* **Activity**
Start at the line below containing "if 0 <? paid then" and stop at the line containing "else Ok (d, deferred_fee).". Repeat every line of that stretch exactly, and nothing outside it.

* **Data for processing**
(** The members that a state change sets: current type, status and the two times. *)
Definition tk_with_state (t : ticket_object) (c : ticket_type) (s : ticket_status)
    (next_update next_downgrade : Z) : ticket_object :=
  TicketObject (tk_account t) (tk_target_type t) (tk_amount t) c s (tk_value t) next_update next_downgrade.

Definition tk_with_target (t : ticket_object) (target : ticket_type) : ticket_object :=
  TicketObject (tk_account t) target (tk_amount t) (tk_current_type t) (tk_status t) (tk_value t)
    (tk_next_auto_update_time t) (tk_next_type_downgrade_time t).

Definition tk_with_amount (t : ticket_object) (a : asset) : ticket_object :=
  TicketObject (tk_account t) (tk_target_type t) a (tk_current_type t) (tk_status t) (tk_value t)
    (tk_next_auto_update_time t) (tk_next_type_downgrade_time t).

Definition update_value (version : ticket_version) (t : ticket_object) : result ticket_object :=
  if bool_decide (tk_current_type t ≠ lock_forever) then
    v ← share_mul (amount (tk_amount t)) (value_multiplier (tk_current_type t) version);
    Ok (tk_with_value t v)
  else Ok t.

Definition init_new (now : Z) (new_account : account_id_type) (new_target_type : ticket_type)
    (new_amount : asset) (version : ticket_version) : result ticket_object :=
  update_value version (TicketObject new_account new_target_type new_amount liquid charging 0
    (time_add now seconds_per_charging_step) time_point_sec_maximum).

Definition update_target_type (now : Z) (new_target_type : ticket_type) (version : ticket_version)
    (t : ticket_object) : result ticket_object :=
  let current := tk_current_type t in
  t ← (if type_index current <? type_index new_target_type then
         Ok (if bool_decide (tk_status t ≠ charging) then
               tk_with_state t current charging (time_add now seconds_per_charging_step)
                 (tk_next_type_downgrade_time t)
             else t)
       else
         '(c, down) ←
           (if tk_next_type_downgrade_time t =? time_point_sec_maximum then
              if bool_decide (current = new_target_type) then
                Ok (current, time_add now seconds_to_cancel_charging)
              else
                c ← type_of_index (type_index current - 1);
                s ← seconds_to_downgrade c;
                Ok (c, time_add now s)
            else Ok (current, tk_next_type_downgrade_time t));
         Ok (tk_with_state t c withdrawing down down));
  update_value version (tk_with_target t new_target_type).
--
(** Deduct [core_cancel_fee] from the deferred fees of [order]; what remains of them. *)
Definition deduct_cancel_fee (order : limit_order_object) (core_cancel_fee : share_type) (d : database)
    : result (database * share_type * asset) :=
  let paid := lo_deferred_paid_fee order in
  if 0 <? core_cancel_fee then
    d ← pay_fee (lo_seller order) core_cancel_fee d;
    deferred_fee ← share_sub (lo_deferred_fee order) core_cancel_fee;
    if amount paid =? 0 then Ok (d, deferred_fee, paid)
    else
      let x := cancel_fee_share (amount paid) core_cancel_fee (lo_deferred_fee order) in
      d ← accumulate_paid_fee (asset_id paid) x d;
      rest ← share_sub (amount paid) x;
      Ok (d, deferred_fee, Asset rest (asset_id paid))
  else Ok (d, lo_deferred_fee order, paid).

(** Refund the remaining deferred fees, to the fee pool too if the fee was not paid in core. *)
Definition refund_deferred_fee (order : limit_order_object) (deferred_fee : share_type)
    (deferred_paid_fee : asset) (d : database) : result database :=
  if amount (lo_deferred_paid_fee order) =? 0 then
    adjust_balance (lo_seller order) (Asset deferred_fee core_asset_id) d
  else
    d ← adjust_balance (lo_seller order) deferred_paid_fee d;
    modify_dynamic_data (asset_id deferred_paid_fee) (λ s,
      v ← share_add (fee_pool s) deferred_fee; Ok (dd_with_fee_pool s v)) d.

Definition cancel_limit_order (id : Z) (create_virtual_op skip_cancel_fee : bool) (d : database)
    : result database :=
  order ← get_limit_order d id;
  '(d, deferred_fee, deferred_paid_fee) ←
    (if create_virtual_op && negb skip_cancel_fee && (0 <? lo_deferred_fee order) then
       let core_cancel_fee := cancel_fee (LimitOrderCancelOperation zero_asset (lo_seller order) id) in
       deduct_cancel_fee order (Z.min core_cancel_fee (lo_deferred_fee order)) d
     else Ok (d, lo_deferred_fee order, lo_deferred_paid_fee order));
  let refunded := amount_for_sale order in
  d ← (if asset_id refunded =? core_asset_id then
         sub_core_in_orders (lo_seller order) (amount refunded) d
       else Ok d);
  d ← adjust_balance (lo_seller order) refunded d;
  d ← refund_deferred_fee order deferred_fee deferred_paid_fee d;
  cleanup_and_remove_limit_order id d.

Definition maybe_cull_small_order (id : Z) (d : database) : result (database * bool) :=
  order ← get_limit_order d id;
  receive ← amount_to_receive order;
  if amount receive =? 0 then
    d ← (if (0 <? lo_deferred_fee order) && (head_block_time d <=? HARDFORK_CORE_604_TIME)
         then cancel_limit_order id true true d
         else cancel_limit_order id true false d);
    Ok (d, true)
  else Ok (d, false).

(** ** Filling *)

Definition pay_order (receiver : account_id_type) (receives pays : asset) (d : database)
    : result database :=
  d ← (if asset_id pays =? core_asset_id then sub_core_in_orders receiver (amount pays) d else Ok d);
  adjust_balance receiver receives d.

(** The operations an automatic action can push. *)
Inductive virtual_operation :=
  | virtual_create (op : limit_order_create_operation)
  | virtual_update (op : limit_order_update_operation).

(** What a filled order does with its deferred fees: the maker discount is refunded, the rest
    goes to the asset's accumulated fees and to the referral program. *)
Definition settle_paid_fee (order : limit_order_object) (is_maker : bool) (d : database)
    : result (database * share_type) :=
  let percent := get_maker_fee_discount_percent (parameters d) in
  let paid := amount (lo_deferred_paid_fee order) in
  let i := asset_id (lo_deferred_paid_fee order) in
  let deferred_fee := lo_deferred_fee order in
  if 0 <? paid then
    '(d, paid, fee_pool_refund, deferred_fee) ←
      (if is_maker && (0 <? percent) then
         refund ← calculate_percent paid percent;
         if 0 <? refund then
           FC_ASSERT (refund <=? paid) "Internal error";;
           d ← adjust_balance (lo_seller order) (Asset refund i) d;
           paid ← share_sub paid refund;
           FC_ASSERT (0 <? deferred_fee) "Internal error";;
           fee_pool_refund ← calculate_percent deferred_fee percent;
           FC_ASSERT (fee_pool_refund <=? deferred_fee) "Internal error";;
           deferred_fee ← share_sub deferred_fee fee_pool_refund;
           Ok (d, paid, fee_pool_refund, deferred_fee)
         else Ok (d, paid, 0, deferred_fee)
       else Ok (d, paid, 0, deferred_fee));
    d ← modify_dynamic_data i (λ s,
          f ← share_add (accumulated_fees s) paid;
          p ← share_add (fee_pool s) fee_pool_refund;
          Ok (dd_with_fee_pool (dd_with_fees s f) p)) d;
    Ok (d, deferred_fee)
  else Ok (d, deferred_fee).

* **Solution for this task**
  if 0 <? paid then
    '(d, paid, fee_pool_refund, deferred_fee) ←
      (if is_maker && (0 <? percent) then
         refund ← calculate_percent paid percent;
         if 0 <? refund then
           FC_ASSERT (refund <=? paid) "Internal error";;
           d ← adjust_balance (lo_seller order) (Asset refund i) d;
           paid ← share_sub paid refund;
           FC_ASSERT (0 <? deferred_fee) "Internal error";;
           fee_pool_refund ← calculate_percent deferred_fee percent;
           FC_ASSERT (fee_pool_refund <=? deferred_fee) "Internal error";;
           deferred_fee ← share_sub deferred_fee fee_pool_refund;
           Ok (d, paid, fee_pool_refund, deferred_fee)
         else Ok (d, paid, 0, deferred_fee)
       else Ok (d, paid, 0, deferred_fee));
    d ← modify_dynamic_data i (λ s,
          f ← share_add (accumulated_fees s) paid;
          p ← share_add (fee_pool s) fee_pool_refund;
          Ok (dd_with_fee_pool (dd_with_fees s f) p)) d;
    Ok (d, deferred_fee)
  else Ok (d, deferred_fee).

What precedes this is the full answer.